On study day 0, solutions with concentration 1.0 mg/mL or 2.5 mg/mL of the Teva, Actavis, Dr. Reddy's, Apotex, and MDA generic formulations were prepared. Three units of each type of container (glass vials and syringes) were stored at 4°C and 3 units at room temperature. Concentration and physical inspection were completed on at least 8 study days (including day 0) over a 21- to 84-day study period. Bortezomib concentrations were determined by a validated stability-indicating liquid chromatographic method with ultraviolet detection. The end point of these studies was the time to reach 90% of the initial concentration (T-90) with 95% confidence, which is expressed as "T-90", where CI refers to the confidence interval. In addition to estimating the T-90, differences in stability among products from all manufacturers were compared using multiple linear regression. Previously published data for the Janssen product were included in the overall comparisons.
In all of the studies, the analytical method separated degradation products from bortezomib, such that the concentration of bortezomib was measured specifically, accurately (deviations < 2.5%), and reproducibly (average replicate error 2.5%). During all studies, solutions retained more than 94% of the initial concentration at 4°C. The T-90 exceeded the study period for all formulations under all combinations of concentration, container, and temperature, except the 84-day study for the MDA product. Multiple linear regression showed no significant differences among manufacturers ( = 0.57).

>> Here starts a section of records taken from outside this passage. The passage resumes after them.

Lemma circuit_breaker_witness : exists opened_at,
  circuit_opened_at
    (run_operation (fun n => Z.of_nat n) (Redis.Config demo_config "auth" false 1 (seconds 5)) "is_allowed"
       (call_client redis_time) (Redis.new_limiter tt)).2 = Some opened_at.
Proof.
  destruct (circuit_breaker (fun n => Z.of_nat n) (Redis.Config demo_config "auth" false 1 (seconds 5)) 1
    (Redis.new_limiter tt)
    (run_operation (fun n => Z.of_nat n) (Redis.Config demo_config "auth" false 1 (seconds 5)) "is_allowed"
       (call_client redis_time) (Redis.new_limiter tt)).2) as (t & Ht & _); [reflexivity..| |].
  - apply nsteps_once. exists (Z * Z)%type, "is_allowed"%string, (call_client redis_time).
    split; [|reflexivity]. eexists _, _. split_and!; reflexivity.
  - exists t. exact Ht.
Defined.
(* ===== verification/Http.v ===== *)
(** * Requests, responses and cookies

    What the web layer sees of a request and what it builds of a response (the
    Starlette objects), the cookies of src/backend/app/libraries/auth_cookies.py, and
    the outcome of code that may raise an HTTP error. *)

From S2P Require Import Prelude PyStr Errors Time Tables Effects Settings.

(** ** Requests *)

(** [request.client.host], [request.url.path], the ASGI path and root path, and the
    headers with their names in lower case, as ASGI has them. *)
Record Request := mkRequest {
  rq_method : string;
  rq_path : string;
  rq_root_path : string;
  rq_url_path : string;
  rq_client : option string;
  rq_cookies : gmap string string;
  rq_headers : list (string * string);
}.

(** [request.headers.getlist] and [request.headers.get] *)
Definition headers_getlist (name : string) (headers : list (string * string)) : list string :=
  map snd (filter (fun h => h.1 = lower name) headers).
Definition headers_get (name : string) (headers : list (string * string)) : option string :=
  head (headers_getlist name headers).

(** ** Responses *)

Record Cookie := mkCookie {
  ck_key : string;
  ck_value : string;
  ck_httponly : bool;
  ck_samesite : string;
  ck_secure : bool;
  ck_path : string;
  ck_max_age : Z;
}.

(** The body is what is serialised; [JNull] for none. *)
Record Response := mkResponse {
  rs_status : Z;
  rs_headers : list (string * string);
  rs_cookies : list Cookie;
  rs_body : json;
}.

(** [response.headers[name] = value] and [headers.setdefault(name, value)] *)
Fixpoint header_set (name value : string) (headers : list (string * string)) : list (string * string) :=
  match headers with
  | [] => [(name, value)]
  | (n, v) :: headers' =>
      if decide (n = name) then (n, value) :: headers' else (n, v) :: header_set name value headers'
  end.
Definition header_setdefault (name value : string) (headers : list (string * string))
  : list (string * string) :=
  if existsb (fun h => (h.1 =? name)%string) headers then headers else headers ++ [(name, value)].

Definition set_header (name value : string) (r : Response) : Response :=
  mkResponse (rs_status r) (header_set name value (rs_headers r)) (rs_cookies r) (rs_body r).
Definition set_cookie (c : Cookie) (r : Response) : Response :=
  mkResponse (rs_status r) (rs_headers r) (rs_cookies r ++ [c]) (rs_body r).
Definition with_status (status : Z) (r : Response) : Response :=
  mkResponse status (rs_headers r) (rs_cookies r) (rs_body r).
Definition with_body (body : json) (r : Response) : Response :=
  mkResponse (rs_status r) (rs_headers r) (rs_cookies r) body.

(** The injected response of a handler, before anything is set. *)
Definition empty_response : Response := mkResponse 200 [] [] JNull.

(** [RedirectResponse(target, status_code=303)] *)
(* src: backend/app/controllers/auth_controller.py:221-222 oidc_redirect *)
Definition oidc_redirect (redirect_path : string) : Response :=
  mkResponse 303 [("location"%string, redirect_path)] [] JNull.

(** ** Cookies *)

(* src: backend/app/libraries/auth_cookies.py:5-6 SESSION_COOKIE_BASE_NAME *)
Definition SESSION_COOKIE_BASE_NAME : string := "session_token".
Definition CSRF_COOKIE_NAME : string := "csrf_token".

(* src: backend/app/libraries/auth_cookies.py:9-10 session_cookie_name *)
Definition session_cookie_name (settings : AuthSettings) : string :=
  (AUTH_SESSION_COOKIE_PREFIX settings ++ SESSION_COOKIE_BASE_NAME)%string.

(* src: backend/app/libraries/auth_cookies.py:13-14 csrf_cookie_name *)
Definition csrf_cookie_name : string := CSRF_COOKIE_NAME.

(* src: backend/app/libraries/auth_cookies.py:55-57 _validate_host_prefix *)
Definition cookie_host_prefix (key : string) (secure : bool) : result unit :=
  if startswith key "__Host-" && negb secure
  then Raise (ValueError "__Host- cookies must use Secure=True, Path=/, and no Domain.")
  else Ok tt.

(* src: backend/app/libraries/auth_cookies.py:17-34 set_auth_cookie *)
Definition set_auth_cookie (key value : string) (httponly secure : bool) (max_age_seconds : Z)
    (response : Response) : result Response :=
  _ ← cookie_host_prefix key secure;
  Ok (set_cookie (mkCookie key value httponly "lax" secure "/" max_age_seconds) response).

(* src: backend/app/libraries/auth_cookies.py:37-52 clear_auth_cookie *)
Definition clear_auth_cookie (key : string) (httponly secure : bool) (response : Response)
  : result Response :=
  _ ← cookie_host_prefix key secure;
  Ok (set_cookie (mkCookie key "" httponly "lax" secure "/" 0) response).

(** ** Outcomes *)

(** [HTTPException]: the detail is what [api_error] builds or the text of Starlette. *)
Inductive http_detail :=
| DetailDict (d : list (string * json))
| DetailText (s : string)
| DetailOther.

Record HTTPException := HttpException {
  he_status_code : Z;
  he_detail : http_detail;
  he_headers : list (string * string);
}.

(** What a handler raises: an HTTP error of its own, or an exception it lets through. *)
Inductive web_exn := HttpError (e : HTTPException) | Uncaught (e : exn).

Inductive outcome (A : Type) := Done (a : A) | Failed (e : web_exn).
Arguments Done {A} a.
Arguments Failed {A} e.

(** Handlers run in the world of the use cases. *)
Definition Web (L A : Type) : Type := World L -> outcome A * World L.

#[export] Instance web_ret L : MRet (Web L) := fun A a w => (Done a, w).
#[export] Instance web_bind L : MBind (Web L) := fun A B f m w =>
  match m w with
  | (Done a, w') => f a w'
  | (Failed e, w') => (Failed e, w')
  end.

Section Web.
Context {L : Type}.

Definition web_raise {A} (e : HTTPException) : Web L A := fun w => (Failed (HttpError e), w).

(** [try: await call except E as error: raise api_error(...) from error]; [to_http] is
    [None] where no clause matches. *)
Definition calling {A} (call : M L A) (to_http : exn -> option HTTPException) : Web L A := fun w =>
  match call w with
  | (Ok a, w') => (Done a, w')
  | (Raise e, w') =>
      (Failed (match to_http e with Some h => HttpError h | None => Uncaught e end), w')
  end.

(** A call outside any [try]. *)
Definition awaiting {A} (call : M L A) : Web L A := calling call (fun _ => None).

Definition pure_web {A} (r : result A) : Web L A := fun w =>
  (match r with Ok a => Done a | Raise e => Failed (Uncaught e) end, w).
End Web.

(** ** Laws *)

Section Laws.
Context {L : Type}.

Lemma web_bind_inv {A B} (m : Web L A) (f : A -> Web L B) w o w' :
  (m ≫= f) w = (o, w') ->
  (exists e, m w = (Failed e, w') /\ o = Failed e)
  \/ (exists a w1, m w = (Done a, w1) /\ f a w1 = (o, w')).
Proof.
  unfold mbind, web_bind. destruct (m w) as [[a|e] w1]; intros H.
  - right. by exists a, w1.
  - left. exists e. by injection H as <- <-.
Qed.

Lemma web_bind_done {A B} (m : Web L A) (f : A -> Web L B) w b w' :
  (m ≫= f) w = (Done b, w') -> exists a w1, m w = (Done a, w1) /\ f a w1 = (Done b, w').
Proof. by intros [(e & _ & ?)|?]%web_bind_inv. Qed.

Lemma calling_done {A} (call : M L A) to_http w a w' :
  calling call to_http w = (Done a, w') -> call w = (Ok a, w').
Proof. unfold calling. destruct (call w) as [[x|e] w1]; [|done]. by intros [= -> ->]. Qed.

Lemma pure_web_done {A} (r : result A) (w : World L) a w' :
  pure_web r w = (Done a, w') -> r = Ok a /\ w' = w.
Proof. unfold pure_web. destruct r; [|done]. by intros [= -> ->]. Qed.
End Laws.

In this study, formulations of bortezomib currently marketed in Canada (by Janssen, Teva Canada, Actavis Pharma, Dr. Reddy's Laboratories, Apotex, and MDA) were pharmaceutically equivalent and interchangeable. Given that there was no difference in stability related to manufacturer, nominal concentration, or container, we conclude that these formulations are physically and chemically stable for at least 35 days under refrigeration and at least 25 days at room temperature.
硼替佐米通用型制剂的可得性引发了关于从一个品牌推断稳定性数据到另一个品牌的可靠性问题。

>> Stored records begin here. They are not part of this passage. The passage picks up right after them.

(* src: backend/app/services/oidc_provider_client.py:24-28 DISCOVERY_CACHE_TTL_SECONDS *)
Definition DISCOVERY_CACHE_TTL_SECONDS : Z := 3600.
Definition JWKS_CACHE_TTL_SECONDS : Z := 3600.
Definition NEGATIVE_CACHE_TTL_SECONDS : Z := 60.
Definition JWKS_REFRESH_COOLDOWN_SECONDS : Z := 60.
(* src: backend/app/services/oidc_provider_client.py:29-39 SAFE_ID_TOKEN_ALGORITHMS *)
Definition SAFE_ID_TOKEN_ALGORITHMS : list string :=
  ["RS256"; "RS384"; "RS512"; "ES256"; "ES384"; "ES512"; "PS256"; "PS384"; "PS512"]%string.

(** ** What the client talks to *)

(** [client.get(url)] with [raise_for_status] and [response.json()], and the methods of
    [OAuth2ClientProtocol] on the client the factory builds for a provider. *)
(* src: backend/app/services/oidc_provider_client.py:42-57 OidcHttpClient *)
Class OidcTransport (H : Type) := {
  http_get : string -> H -> result json * H;
  create_authorization_url : OidcProviderSettings -> string -> string -> dict -> H -> result string * H;
  fetch_token : OidcProviderSettings -> string -> string -> string -> H -> result dict * H;
  oauth_aclose : OidcProviderSettings -> H -> result unit * H;
}.

(* src: backend/app/services/oidc_provider_client.py:72-75 _CacheEntry *)
Record cache_entry := CacheEntry { ce_value : dict; ce_expires_at : Z }.
(* src: backend/app/services/oidc_provider_client.py:78-81 _NegativeCacheEntry *)
Record negative_entry := NegativeEntry { ne_error : exn; ne_expires_at : Z }.

(** The attributes, the state of what is behind the transport, and how often the clock
    was read. *)
(* src: backend/app/services/oidc_provider_client.py:87-103 OidcProviderClient.__init__ *)
Record client (H : Type) := Client {
  transport : H;
  discovery_cache : gmap string cache_entry;
  discovery_negative_cache : gmap string negative_entry;
  jwks_cache : gmap string cache_entry;
  jwks_negative_cache : gmap string negative_entry;
  jwks_refresh_at : gmap string Z;
  now_reads : nat;
}.
#[global] Arguments Client {H}.
#[global] Arguments transport {H}.
#[global] Arguments discovery_cache {H}.
#[global] Arguments discovery_negative_cache {H}.
#[global] Arguments jwks_cache {H}.
#[global] Arguments jwks_negative_cache {H}.
#[global] Arguments jwks_refresh_at {H}.
#[global] Arguments now_reads {H}.

(* src: backend/app/services/oidc_provider_client.py:99-103 OidcProviderClient.__init__ *)
Definition new_client {H} (h : H) : client H := Client h ∅ ∅ ∅ ∅ ∅ 0.

(** ** Pure helpers *)

(** [mapping.get(key)] with [None] for a missing key. *)
Definition get (mapping : dict) (key : string) : json := default JNull (json_get key mapping).

(* src: backend/app/services/oidc_provider_client.py:354-358 _required_str *)
Definition required_str (mapping : dict) (key : string) : result string :=
  match get mapping key with
  | JStr value => if truthy value then Ok value else Raise (OidcError OidcClaimsValidationError)
  | _ => Raise (OidcError OidcClaimsValidationError)
  end.

(* src: backend/app/services/oidc_provider_client.py:361-365 _required_metadata_str *)
Definition required_metadata_str (mapping : dict) (key : string) : result string :=
  match get mapping key with
  | JStr value => if truthy value then Ok value else Raise (OidcError OidcProviderMetadataError)
  | _ => Raise (OidcError OidcProviderMetadataError)
  end.

Definition is_json_str (s : string) (j : json) : bool :=
  match j with JStr t => (t =? s)%string | _ => false end.

(* src: backend/app/services/oidc_provider_client.py:368-373 _audience_contains *)
Definition audience_contains (audience : json) (client_id : string) : bool :=
  match audience with
  | JStr a => (a =? client_id)%string
  | JArr l => existsb (is_json_str client_id) l
  | _ => false
  end.

(* src: backend/app/services/oidc_provider_client.py:376-383 _id_token_algorithms *)
Definition safe_algorithms (l : list json) : list string :=
  omap (fun a => match a with
                 | JStr s => if existsb (String.eqb s) SAFE_ID_TOKEN_ALGORITHMS then Some s else None
                 | _ => None
                 end) l.
Definition id_token_algorithms (metadata : dict) : result (list string) :=
  match get metadata "id_token_signing_alg_values_supported" with
  | JArr algorithms =>
      match safe_algorithms algorithms with
      | [] => Raise (OidcError OidcProviderMetadataError)
      | supported => Ok supported
      end
  | _ => Raise (OidcError OidcProviderMetadataError)
  end.
(* ===== verification/Demo.v ===== *)
(** * A concrete instance

    A small environment, limiter and database on which the theorems with hypotheses
    are instantiated: identifiers and tokens are numbered, hashing tags its
    argument, the clock advances one second per reading. *)

From S2P Require Import Prelude PyStr Codecs Errors Time Tables Effects UnitOfWork Settings.
From S2P Require Import RateLimiter Interfaces AuthRepository Runs Integrity AuthUsecase.

#[export] Instance demo_env : Env := {|
  env_now n := 1786000000000000 + 1000000 * Z.of_nat n;
  env_uuid n := 1000 + Z.of_nat n;
  env_token n := ("token" ++ pretty (N.of_nat n))%string;
  env_sha256 s := ("sha256:" ++ s)%string;
  env_pw_hash n p := ("argon2:" ++ p)%string;
  env_pw_verify p h := (h =? "argon2:" ++ p)%string;
  env_ip_address s := Some s;
  env_try_lock _ := true;
|}.

Definition demo_limiter_config : InMemory.config := InMemory.Config 900 3600 5 20 20 10 20 10000.

(** The provider client of the demonstration always answers with one identity. *)
Definition demo_claims : OidcVerifiedClaims :=
  VerifiedClaims "acme" "https://id.example" "client" "subject-1" (Some "Ann@Example.com") true
    1785999990000000 1786009999000000 (Some 1785999990000000) (JObj []).

#[export] Instance demo_limiter : LoginRateLimiter (InMemory.limiter * nat) :=
  InMemoryLoginRateLimiter demo_limiter_config (fun n => 1000000 * Z.of_nat n).
#[export] Instance demo_client : OidcProviderClient (InMemory.limiter * nat) := {|
  oc_build_authorization_url rq l := (Ok ("https://id.example/auth?state=" ++ rq_state rq)%string, l);
  oc_exchange_code _ _ _ l := (Ok "id-token"%string, l);
  oc_validate_id_token _ _ _ _ l := (Ok demo_claims, l);
|}.

Definition demo_provider : OidcProviderSettings :=
  mkProvider "acme" "Acme" "https://id.example" "client" "secret" ["openid"; "email"] true true
    LinkAuto "/api/auth/oidc/acme/callback" [].
Definition demo_oidc_settings : OidcSettings :=
  mkOidcSettings [demo_provider] (Some "https://app.example"%string) 300 20 300 60.

(** Two users, one with a live session; the session expires in a day. *)
Definition ann : User :=
  mkUser 1 "ann@example.com" (Some "argon2:correct horse battery") true "en" 1785000000000000
    1785000000000000 None None.
Definition root : User :=
  mkUser 2 "root@example.com" (Some "argon2:root password 123") true "ja" 1785000000000000
    1785000000000000 None None.
Definition ann_session : AuthSession :=
  mkSession 10 1 "sha256:ann-token" "sha256:ann-csrf" 1785999000000000 1785999000000000
    1786085400000000 None (Some 1785999990000000) (Some "10.0.0.1") None.

Definition demo_db : DB :=
  with_sessions <[10 := store_session (Some "10.0.0.1"%string) ann_session]>
    (with_users <[2 := store_user root]> (with_users <[1 := store_user ann]> empty_db)).

Lemma demo_db_ok : db_ok demo_db.
Proof.
  apply db_ok_sessions_insert; [|done|vm_compute; done].
  apply db_ok_users_insert; [|done|vm_compute; done].
  apply db_ok_users_insert; [|done|vm_compute; done].
  apply empty_db_ok.
Qed.

(** The same after ann was deactivated. *)
Definition ann_inactive : User :=
  mkUser 1 "ann@example.com" (Some "argon2:correct horse battery") false "en" 1785000000000000
    1785000000000000 None None.
Definition demo_db_inactive : DB := with_users <[1 := store_user ann_inactive]> demo_db.
Lemma demo_db_inactive_ok : db_ok demo_db_inactive.
Proof. apply db_ok_users_insert; [apply demo_db_ok|done|vm_compute; done]. Qed.

(** Authorization states of the demonstration provider, one per purpose, and ann's
    identity there. *)
Definition login_state : AuthOidcState :=
  mkOidcState 20 "sha256:st" "sha256:bind" "sha256:nonce" "verifier" "acme" PurposeLogin None None
    "/app" None (Some "en"%string) 1786000300000000 None.
Definition reauth_state : AuthOidcState :=
  mkOidcState 21 "sha256:re" "sha256:bind" "sha256:nonce" "verifier" "acme"
    PurposeAccountDeletionReauth (Some 1) (Some 10) "/app/settings" (Some "ann@example.com"%string)
    None 1786000300000000 None.
Definition ann_identity : AuthIdentity :=
  mkIdentity 30 1 "acme" "subject-1" (Some "ann@example.com"%string) true (JObj [])
    1785000000000000 None.

Definition demo_states_db : DB :=
  with_oidc_states <[21 := store_oidc_state reauth_state]>
    (with_oidc_states <[20 := store_oidc_state login_state]> demo_db).
Definition demo_identity_db : DB := with_identities <[30 := store_identity ann_identity]> demo_states_db.

Lemma demo_states_db_ok : db_ok demo_states_db.
Proof.
  apply db_ok_states_insert; [|done|vm_compute; done].
  apply db_ok_states_insert; [|done|vm_compute; done]. apply demo_db_ok.
Qed.
Lemma demo_identity_db_ok : db_ok demo_identity_db.
Proof. apply db_ok_identities_insert; [apply demo_states_db_ok|done|vm_compute; done]. Qed.

(** The request context of ann's session. *)
Definition ann_context : AuthenticatedSessionContext :=
  AuthContext (store_user ann) (store_session (Some "10.0.0.1"%string) ann_session) ∅ ∅.

Definition world_of (d : DB) : World (InMemory.limiter * nat) :=
  mkWorld d None None (InMemory.new_limiter, 0%nat) 0 0 0 0 0 [].
Definition demo_world : World (InMemory.limiter * nat) := world_of demo_db.

Lemma world_of_idle d : idle (world_of d).
Proof. done. Qed.

Lemma run_eq {A} (m : M (InMemory.limiter * nat) A) w a :
  (m w).1 = Ok a -> m w = (Ok a, (m w).2).
Proof. destruct (m w); simpl. by intros ->. Qed.

Lemma run_raise {A} (m : M (InMemory.limiter * nat) A) w e :
  (m w).1 = Raise e -> m w = (Raise e, (m w).2).
Proof. destruct (m w); simpl. by intros ->. Qed.

(** ** Conversions *)

(** Decimal digits, and an e-mail address that is any text with an at-sign. *)
Fixpoint decimal (acc : Z) (l : list ascii) : option Z :=
  match l with
  | [] => Some acc
  | c :: l' => if is_digit c then decimal (acc * 10 + (code c - 48)) l' else None
  end.
Definition decimal_int (s : string) : option Z :=
  match chars s with
  | [] => None
  | c :: l => if Ascii.eqb c "-" then Z.opp <$> decimal 0 l else decimal 0 (c :: l)
  end.

#[export] Instance demo_pydantic : Pydantic := {|
  bool_of_json v := match v with JBool b => Some b | _ => None end;
  bool_of_text s := if (s =? "true")%string then Some true else if (s =? "false")%string then Some false else None;
  int_of_text := decimal_int;
  uuid_of_text := uuid_of_hex;
  email_of_text s := if contains_char "@" s then Some s else None;
  error_message type := type;
|}.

评估杨森公司、加拿大梯瓦公司、阿特维斯制药公司、雷迪博士实验室、奥贝泰克公司和MDA公司提供的硼替佐米制剂的稳定性,用0.9%氯化钠(生理盐水)复溶以制备1.0或2.5mg/mL的溶液,并在制造商原装玻璃瓶或聚丙烯注射器中于冷藏(4°C)或室温(23°C或25°C)下储存至少21天。
在研究第0天,制备梯瓦、阿特维斯、雷迪博士、奥贝泰克和MDA通用型制剂浓度为1.0mg/mL或2.5mg/mL的溶液。每种类型的容器(玻璃瓶和注射器)各三个单位在4°C储存,三个单位在室温储存。在21至84天的研究期间,至少在8个研究日(包括第0天)完成浓度和外观检查。硼替佐米浓度通过经验证的带有紫外检测的稳定性指示液相色谱法测定。这些研究的终点是达到初始浓度90%(T-90)的时间,置信度为95%,表示为“T-90”,其中CI指置信区间。除了估计T-90外,还使用多元线性回归比较了所有制造商产品之间的稳定性差异。将杨森产品先前发表的数据纳入总体比较。
在所有研究中,分析方法将降解产物与硼替佐米分离,从而能够特异性、准确地(偏差<2.5%)和可重复地(平均重复误差2.5%)测量硼替佐米的浓度。在所有研究期间,溶液在4°C下保留了超过94%的初始浓度。除MDA产品的84天研究外,在浓度、容器和温度的所有组合下,所有制剂的T-90均超过研究期。多元线性回归显示各制造商之间无显著差异(P = 0.57)。
在本研究中,加拿大目前市场上销售的硼替佐米制剂(杨森、加拿大梯瓦、阿特维斯制药、雷迪博士实验室、奥贝泰克和MDA)在药学上等效且可互换。鉴于与制造商、标称浓度或容器相关的稳定性无差异,我们得出结论,这些制剂在冷藏条件下至少35天、室温下至少25天在物理和化学上是稳定的。